This surname of GALLICHAN was a name given to a Frenchman who supported an independent French church. The name is also spelt as Galichon, Galichet, Gaillochet and Gallon. The name was rendered in early documents in the Latin form of CAVEOLA. The earliest French hereditary surnames are found in the 12th century, at more or less the same time as they arose in England, but they are by no means common before the 13th century, and it was not until the 15th century that they stabilized to any great extent; before then a surname might be handed down for two or three generations, but then abandoned in favour of another. In the south, many French surnames have come in from Italy over the centuries, and in Northern France, Germanic influence can often be detected.
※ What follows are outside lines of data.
(** The world when [workOutQueue] has answered the request [opts], the
    oldest of [outQueue], with the payloads of [stanzaQueue], before it
    calls [maySetConnectionTimeout]; [rest] are the requests that stay
    in [outQueue]. *)
Definition delivered (opts : Opts) (rest : list Opts) (w : World) : World :=
  set_trace
    (trace w
     ++ [Write (res opts)
           (xml_response (xmlnsAttrs (this w))
              (omap ltx_parse (stanzaQueue (this w))))])
    (set_optsTimer (delete (oid opts) (optsTimer w))
       (set_timers
          (match optsTimer w !! oid opts with
           | Some h => delete h (timers w)
           | None => timers w
           end)
          (set_this (set_outQueue rest (set_stanzaQueue [] (this w))) w))).

End Outcomes.

(** ** From one world to a later one *)

Section Evolution.
Context `{Ltx}.

(** What the constructor sets and no method assigns. *)
Definition same_config (s s' : Session) : Prop :=
  xmlnsAttrs s' = xmlnsAttrs s
  /\ streamAttrs s' = streamAttrs s
  /\ handshakeAttrs s' = handshakeAttrs s
  /\ sid s' = sid s
  /\ wait s' = wait s
  /\ hold s' = hold s.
The name was introduced into England by the Normans in the form GALLON, and the name has been anglicized to Gale.
The associated coat of arms is recorded in Rietstaps Armorial General. Registered at Anjou, France. (Galichon).
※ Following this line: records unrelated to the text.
Lemma field_intro {A : Type} (validate : json -> option A) (kwargs : dict)
  (k : string) (a : A) :
  (exists v, dict_get kwargs k = Some v /\ validate v = Some a) ->
  field validate kwargs k = Ok a.
Proof. intros (v & Hv & Ha). unfold field. now rewrite Hv, Ha. Qed.

(** The converse of [init_ok]. *)
Lemma init_intro (c : lax) (kwargs : dict) (p : Patient.t) :
  init_spec c kwargs p -> Patient.init c kwargs = Ok p.
Proof.
  intros [Hi Hn Hc Ha Hg Hh Hw Hk]. destruct p; simpl in *.
  unfold Patient.init.
  rewrite (field_intro validate_str kwargs "id" id) by eauto.
  rewrite (field_intro validate_str kwargs "name" name) by eauto.
  rewrite (field_intro validate_str kwargs "city" city) by eauto.
  rewrite (field_intro (validate_int c) kwargs "age" age) by eauto.
  rewrite (field_intro validate_str kwargs "gender" gender) by eauto.
  rewrite (field_intro (validate_float c) kwargs "height" height) by eauto.
  rewrite (field_intro (validate_float c) kwargs "weight" weight) by eauto.
  simpl. now rewrite Hk.
Qed.

Lemma update_patient_run (lm : libm) (c : lax) (patient_id : string)
  (u : PatientUpdate.t) (w : world) (data stored dumped : dict)
  (p : Patient.t) :
  patients_json w = Holds (JObj data) ->
  dict_get data patient_id = Some (JObj stored) ->
  Patient.init c
    (dict_set (overlay stored (PatientUpdate.model_dump_exclude_unset u))
       "id" (JStr patient_id)) = Ok p ->
  Patient.model_dump_exclude_id lm p = Ok dumped ->
  update_patient lm c patient_id u w
  = (Ok updated, written (JObj (dict_set data patient_id (JObj dumped))) w).
Proof.
  intros Hf Hs Hp Hd.
  unfold update_patient, bind, lift, load_data, save_data, ret.
  rewrite Hf. simpl. unfold dict_has. rewrite Hs. simpl.
  rewrite rfold_setitem. simpl. rewrite Hp, Hd. simpl. rewrite Hf.
  reflexivity.
Qed.

Lemma update_patient_fails (lm : libm) (c : lax) (patient_id : string)
  (u : PatientUpdate.t) (w : world) (data stored : dict) (e : exn) :
  patients_json w = Holds (JObj data) ->
  dict_get data patient_id = Some (JObj stored) ->
  Patient.init c
    (dict_set (overlay stored (PatientUpdate.model_dump_exclude_unset u))
       "id" (JStr patient_id)) = Raise e ->
  update_patient lm c patient_id u w = (Raise e, w).
Proof.
  intros Hf Hs Hp.
  unfold update_patient, bind, lift, load_data, save_data, ret.
  rewrite Hf. simpl. unfold dict_has. rewrite Hs. simpl.
  rewrite rfold_setitem. simpl. now rewrite Hp.
Qed.

Lemma merged_supplied {A : Type} (inj : A -> json) (f : option (option A))
  (d : A) :
  is_null f = false ->
  merged_value inj f (Some (inj d)) = Some (inj (supplied f d)).
Proof. destruct f as [[a | ] | ]; simpl; congruence. Qed.

(** X10: when the stored record holds the six fields with values of their
    own types, the payload has no explicit null, and the record with the
    payload's values passes the constraints and has computed fields, update
    returns 200 and saves exactly the dump of that record under the id. *)
Theorem update_patient_applies_payload (lm : libm)
  (c : lax) (patient_id : string) (u : PatientUpdate.t) (w : world)
  (data stored dumped : dict) (p : Patient.t) :
  patients_json w = Holds (JObj data) ->
  dict_get data patient_id = Some (JObj stored) ->
  holds_fields stored p ->
  no_nulls u = true ->
  Patient.constraints (apply_update patient_id u p) = true ->
  Patient.model_dump_exclude_id lm (apply_update patient_id u p) = Ok dumped ->
  update_patient lm c patient_id u w
  = (Ok updated, written (JObj (dict_set data patient_id (JObj dumped))) w).
Proof.
  intros Hf Hs [Hn Hc Ha Hg Hh Hw] Hnull Hk Hd.
  unfold no_nulls in Hnull. rewrite !andb_true_iff, !negb_true_iff in Hnull.
  destruct Hnull as (((((Nn & Nc) & Na) & Ng) & Nh) & Nw).
  apply (update_patient_run lm c patient_id u w data stored dumped
           (apply_update patient_id u p) Hf Hs); [ | exact Hd ].
  apply init_intro. constructor; simpl; try exact Hk.
  - apply dict_get_set_same.
  - rewrite dict_get_set_other, merged_name, Hn by reflexivity.
    now apply merged_supplied.
  - rewrite dict_get_set_other, merged_city, Hc by reflexivity.
    now apply merged_supplied.
  - rewrite dict_get_set_other, merged_age, Ha by reflexivity.
    rewrite (merged_supplied JInt _ _ Na). eexists; split; reflexivity.
  - rewrite dict_get_set_other, merged_gender, Hg by reflexivity.
    now apply merged_supplied.
  - rewrite dict_get_set_other, merged_height, Hh by reflexivity.
    rewrite (merged_supplied JFloat _ _ Nh). eexists; split; reflexivity.
  - rewrite dict_get_set_other, merged_weight, Hw by reflexivity.
    rewrite (merged_supplied JFloat _ _ Nw). eexists; split; reflexivity.
Qed.

Lemma merged_again {A : Type} (validate : json -> option A)
  (inj : A -> json) (f : option (option A)) (s : option json) (a : A) :
  (forall x, validate (inj x) = Some x) ->
  (exists v, merged_value inj f s = Some v /\ validate v = Some a) ->
  exists v, merged_value inj f (Some (inj a)) = Some v /\ validate v = Some a.
Proof.
  intros Hinj (v & Hv & Ha). destruct f as [[x | ] | ]; simpl in *; eauto.
Qed.

Lemma merged_again_str (f : option (option string)) (s : option json)
  (a : string) :
  merged_value JStr f s = Some (JStr a) ->
  merged_value JStr f (Some (JStr a)) = Some (JStr a).
Proof. destruct f as [[x | ] | ]; simpl; congruence. Qed.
The names introduced into Britain by the Normans during and in the wake of the Invasion of 1066, are nearly all territorial in origin. The followers of William the Conqueror were a pretty mixed lot, and while some of them brought the names of their castles and villages in Normandy with them, many were adventurers of different nationalities attached to William's standard by the hope of plunder, and possessing no family or territorial names of their own. Those of them who acquired lands in England were called by their manors, while others took the name of the offices they held or the military titles given to them, and sometimes, a younger son of a Norman landowner, on receiving a grant of land in his new home dropped his paternal name and adopted that of his newly acquired property. Early records of the name mention Johanna del Gayle, listed in the Yorkshire Poll Tax of 1379. Thomas le Galeis was documented in Yorkshire in the year of 1400.